Fixpoint mov_exec (ws : list Z) (r : Z -> Z) : option (Z -> Z) :=
  match ws with
  | [] => Some r
  | w :: ws' =>
      if field w 11 31 =? 4 then mov_exec ws' (upd r (field w 8 7) (field w 0 0xff))
      else
        match ws' with
        | [] => None
        | w2 :: ws'' =>
            let d := field w2 8 15 in
            if (field w 11 31 =? 30) && (field w 4 0x3f =? 0x24) then
              mov_exec ws'' (upd r d (mov_imm16 w w2))
            else if (field w 11 31 =? 30) && (field w 4 0x3f =? 0x2c) then
              mov_exec ws'' (upd r d (r d .& 0xffff .| (mov_imm16 w w2 << 16)))
            else None
        end
  end.

(** The word of a MOVW or MOVT, as [emit_mov_imm] assembles it. *)
Definition movw_word (base v1 rd : Z) : Z :=
  u32 (base .| (((v1 .& 0x0800) >> 11) << 26) .| (((v1 .& 0xf000) >> 12) << 16) .|
       (((v1 .& 0x0700) >> 8) << 12) .| (rd << 8) .| (v1 .& 0x00ff)).

Section MovW.
Context (base v rd : Z) (Hv : 0 <= v < 2 ^ 16) (Hrd : 0 <= rd < 16).
Context (Hbase : base = 0xf2400000 \/ base = 0xf2c00000).

Lemma movw_bit (i : Z) :
  0 <= i < 32 ->
  Z.testbit (movw_word base v rd) i =
  if i <? 8 then Z.testbit v i
  else if i <? 12 then Z.testbit rd (i - 8)
  else if i <? 15 then Z.testbit v (i - 4)
  else if i <? 16 then false
  else if i <? 20 then Z.testbit v (i - 4)
  else if i =? 26 then Z.testbit v 11
  else Z.testbit base i.
Proof using Hrd Hbase.
  intros Hi. unfold movw_word, u32. rewrite testbit_wrap by lia.
  rewrite !Z.lor_spec, !Z.shiftl_spec by lia.
  assert (Hr : forall j, Z.testbit rd j = (0 <=? j) && ((j <? 4) && Z.testbit rd j)).
  { intros j. destruct (Z.leb_spec 0 j); [|by rewrite Z.testbit_neg_r by lia].
    destruct (Z.ltb_spec j 4); [done|]. apply (testbit_above 4); lia. }
  assert (Hf : forall m n j, 0 <= n ->
    Z.testbit ((v .& m) >> n) j = (0 <=? j) && (Z.testbit v (j + n) && Z.testbit m (j + n))).
  { intros m n j Hn. destruct (Z.leb_spec 0 j); [by rewrite Z.shiftr_spec, Z.land_spec by lia|].
    by rewrite Z.testbit_neg_r by lia. }
  rewrite !Hf by lia. rewrite (Hr (i - 8)), Z.land_spec.
  destruct Hbase as [-> | ->]; bit_cases i 32%nat; cbn -[Z.testbit];
    closed_bools; norm_bits; reflexivity.
Qed.

Let h1 := u16 (field (movw_word base v rd) 16 0xffff).
Let h2 := u16 (movw_word base v rd .& 0xffff).

Lemma movw_fields :
  field h1 11 31 = 30 /\ field h1 4 0x3f = (if base =? 0xf2400000 then 0x24 else 0x2c) /\
  field h2 8 15 = rd /\ mov_imm16 h1 h2 = v.
Proof using Hv Hrd Hbase.
  pose proof movw_bit as Hw. set (w := movw_word base v rd) in *.
  assert (H1 : forall i, 0 <= i < 16 -> Z.testbit h1 i = Z.testbit w (i + 16)).
  { intros i Hi. unfold h1. rewrite half_hi_bit by lia. by destruct (Z.ltb_spec i 16); [|lia]. }
  assert (H2 : forall i, 0 <= i < 16 -> Z.testbit h2 i = Z.testbit w i).
  { intros i Hi. unfold h2. rewrite half_lo_bit by lia. by destruct (Z.ltb_spec i 16); [|lia]. }
  split_and!.
  - apply (field_bits 11 5); [lia..|]. intros i Hi.
    destruct Hbase as [-> | ->]; bit_cases i 5%nat; rewrite H1, Hw by lia; reflexivity.
  - apply (field_bits 4 6); [lia| lia|destruct (base =? _); lia|]. intros i Hi.
    destruct Hbase as [-> | ->]; bit_cases i 6%nat; rewrite H1, Hw by lia; reflexivity.
  - apply (field_bits 8 4); [lia..|]. intros i Hi.
    bit_cases i 4%nat; rewrite H2, Hw by lia; reflexivity.
  - apply Z.bits_inj'. intros i Hi. unfold mov_imm16. rewrite !Z.lor_spec, !Z.shiftl_spec by lia.
    change 0xff with (Z.ones 8). change 7 with (Z.ones 3).
    change (field h1 10 1) with (field h1 10 (Z.ones 1)). change 15 with (Z.ones 4).
    assert (Hf : forall x n k j, 0 <= n -> 0 <= k ->
      Z.testbit (field x n (Z.ones k)) j = (0 <=? j) && ((j <? k) && Z.testbit x (j + n))).
    { intros x n k j Hn Hk. destruct (Z.leb_spec 0 j); [by rewrite testbit_field|by rewrite Z.testbit_neg_r]. }
    rewrite !Hf by lia.
    destruct (Z.ltb_spec i 16).
    + bit_cases i 16%nat; closed_bools; rewrite ?orb_false_r;
        repeat (rewrite H1 by lia); repeat (rewrite H2 by lia); repeat (rewrite Hw by lia); reflexivity.
    + rewrite (testbit_above 16 v i) by lia.
      destruct (Z.ltb_spec i 8), (Z.ltb_spec (i - 8) 3), (Z.ltb_spec (i - 11) 1), (Z.ltb_spec (i - 12) 4);
        lia.
Qed.

Lemma movw_top : field h2 15 1 = 0.
Proof using Hv Hrd Hbase.
  pose proof movw_bit as Hw. apply (field_bits 15 1); [lia..|]. intros i Hi.
  bit_cases i 1%nat. unfold h2. rewrite half_lo_bit by lia.
  destruct Hbase as [-> | ->]; by rewrite Hw by lia.
Qed.
End MovW.

(** The halfwords [emit_mov_imm] emits. *)
Definition mov_imm_words (rd val : Z) : list Z :=
  let val := u32 val in
  if (val <=? 0xff) && (rd <? 8) then [u16 (0x2000 .| (rd << 8) .| val)]
  else halfwords (movw_word 0xf2400000 (val .& 0xffff) rd) ++
       if 0xffff <? val then halfwords (movw_word 0xf2c00000 (u16 (val >> 16)) rd) else [].

Lemma emit_mov_imm_emitted (rd val : Z) (st st' : jit_state) :
  0 <= rd < 16 -> emit_mov_imm rd val st = Some (tt, st') -> emitted (mov_imm_words rd val) st st'.
Proof.
  intros Hrd H. unfold emit_mov_imm in H. rewrite (u8_small rd) in H by lia. unfold mov_imm_words.
  cbv zeta in *. destruct ((u32 val <=? 255) && (rd <? 8)).
  - apply emit2_emitted in H. unfold u16 in *. by rewrite wrap_idemp in H.
  - apply j_bind_Some in H as (u & s1 & H1 & H2). apply emit4_emitted in H1.
    eapply emitted_app; [exact H1|]. destruct (65535 <? u32 val).
    + by apply emit4_emitted in H2.
    + injection H2 as <-. apply emitted_nil.
Qed.

Lemma movs_exec (rd val : Z) (ws : list Z) (r : Z -> Z) :
  0 <= rd < 8 -> 0 <= val <= 255 ->
  mov_exec (u16 (0x2000 .| (rd << 8) .| val) :: ws) r = mov_exec ws (upd r rd val).
Proof.
  intros Hrd Hval. cbn [mov_exec].
  assert (H : forallb (fun d => forallb (fun v =>
      let w := u16 (0x2000 .| (d << 8) .| v) in
      (field w 11 31 =? 4) && (field w 8 7 =? d) && (field w 0 0xff =? v)) (zrange 0 256)) (zrange 0 8) = true)
    by (vm_compute; reflexivity).
  pose proof (zrange_forallb _ _ _ H rd ltac:(lia)) as H2. cbv beta in H2.
  pose proof (zrange_forallb _ _ _ H2 val ltac:(lia)) as H3. cbv beta zeta in H3.
  apply andb_true_iff in H3 as [[-> ->%Z.eqb_eq]%andb_true_iff ->%Z.eqb_eq]. done.
Qed.

Lemma movw_exec (rd v : Z) (ws : list Z) (r : Z -> Z) :
  0 <= rd < 16 -> 0 <= v < 2 ^ 16 ->
  mov_exec (halfwords (movw_word 0xf2400000 v rd) ++ ws) r = mov_exec ws (upd r rd v).
Proof.
  intros Hrd Hv. destruct (movw_fields 0xf2400000 v rd Hv Hrd ltac:(auto)) as (F1 & F2 & F3 & F4).
  cbn [halfwords app mov_exec]. by rewrite F1, F2, F3, F4.
Qed.

Lemma movt_exec (rd v : Z) (ws : list Z) (r : Z -> Z) :
  0 <= rd < 16 -> 0 <= v < 2 ^ 16 ->
  mov_exec (halfwords (movw_word 0xf2c00000 v rd) ++ ws) r =
  mov_exec ws (upd r rd (r rd .& 0xffff .| (v << 16))).
Proof.
  intros Hrd Hv. destruct (movw_fields 0xf2c00000 v rd Hv Hrd ltac:(auto)) as (F1 & F2 & F3 & F4).
  cbn [halfwords app mov_exec]. by rewrite F1, F2, F3, F4.
Qed.

Lemma emit_mov_imm_room (rd val : Z) (st : jit_state) : room 4 st -> exists st', emit_mov_imm rd val st = Some (tt, st').
Proof.
  intros Hr. unfold emit_mov_imm. cbv zeta. destruct (_ && _).
  { destruct (emit2_room (u16 (0x2000 .| (u8 rd << 8) .| u32 val)) st) as [[[] st'] E]; [by eapply room_le; [|exact Hr]; lia|]. by exists st'. }
  unfold mbind at 1, j_bind at 1.
  match goal with |- context [match emit4 ?x st with _ => _ end] => destruct (emit4_room x st) as [[[] s1] E] end; [by eapply room_le; [|exact Hr]; lia|].
  rewrite E. apply emit4_emitted in E. destruct (65535 <? u32 val); [|by exists s1].
  match goal with |- exists st', emit4 ?x s1 = _ => destruct (emit4_room x s1) as [[[] s2] E2] end; [by eapply room_after|]. by exists s2.
Qed.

•••••

Go through the listing above and write out exactly the lines starting with the one holding "0 <= rd < 8 -> 0 <= val <= 255 ->" and running through the one holding "intros Hr. unfold", ends included, and no others.

#### Output below:
  0 <= rd < 8 -> 0 <= val <= 255 ->
  mov_exec (u16 (0x2000 .| (rd << 8) .| val) :: ws) r = mov_exec ws (upd r rd val).
Proof.
  intros Hrd Hval. cbn [mov_exec].
  assert (H : forallb (fun d => forallb (fun v =>
      let w := u16 (0x2000 .| (d << 8) .| v) in
      (field w 11 31 =? 4) && (field w 8 7 =? d) && (field w 0 0xff =? v)) (zrange 0 256)) (zrange 0 8) = true)
    by (vm_compute; reflexivity).
  pose proof (zrange_forallb _ _ _ H rd ltac:(lia)) as H2. cbv beta in H2.
  pose proof (zrange_forallb _ _ _ H2 val ltac:(lia)) as H3. cbv beta zeta in H3.
  apply andb_true_iff in H3 as [[-> ->%Z.eqb_eq]%andb_true_iff ->%Z.eqb_eq]. done.
Qed.

Lemma movw_exec (rd v : Z) (ws : list Z) (r : Z -> Z) :
  0 <= rd < 16 -> 0 <= v < 2 ^ 16 ->
  mov_exec (halfwords (movw_word 0xf2400000 v rd) ++ ws) r = mov_exec ws (upd r rd v).
Proof.
  intros Hrd Hv. destruct (movw_fields 0xf2400000 v rd Hv Hrd ltac:(auto)) as (F1 & F2 & F3 & F4).
  cbn [halfwords app mov_exec]. by rewrite F1, F2, F3, F4.
Qed.

Lemma movt_exec (rd v : Z) (ws : list Z) (r : Z -> Z) :
  0 <= rd < 16 -> 0 <= v < 2 ^ 16 ->
  mov_exec (halfwords (movw_word 0xf2c00000 v rd) ++ ws) r =
  mov_exec ws (upd r rd (r rd .& 0xffff .| (v << 16))).
Proof.
  intros Hrd Hv. destruct (movw_fields 0xf2c00000 v rd Hv Hrd ltac:(auto)) as (F1 & F2 & F3 & F4).
  cbn [halfwords app mov_exec]. by rewrite F1, F2, F3, F4.
Qed.

Lemma emit_mov_imm_room (rd val : Z) (st : jit_state) : room 4 st -> exists st', emit_mov_imm rd val st = Some (tt, st').
Proof.
  intros Hr. unfold emit_mov_imm. cbv zeta. destruct (_ && _).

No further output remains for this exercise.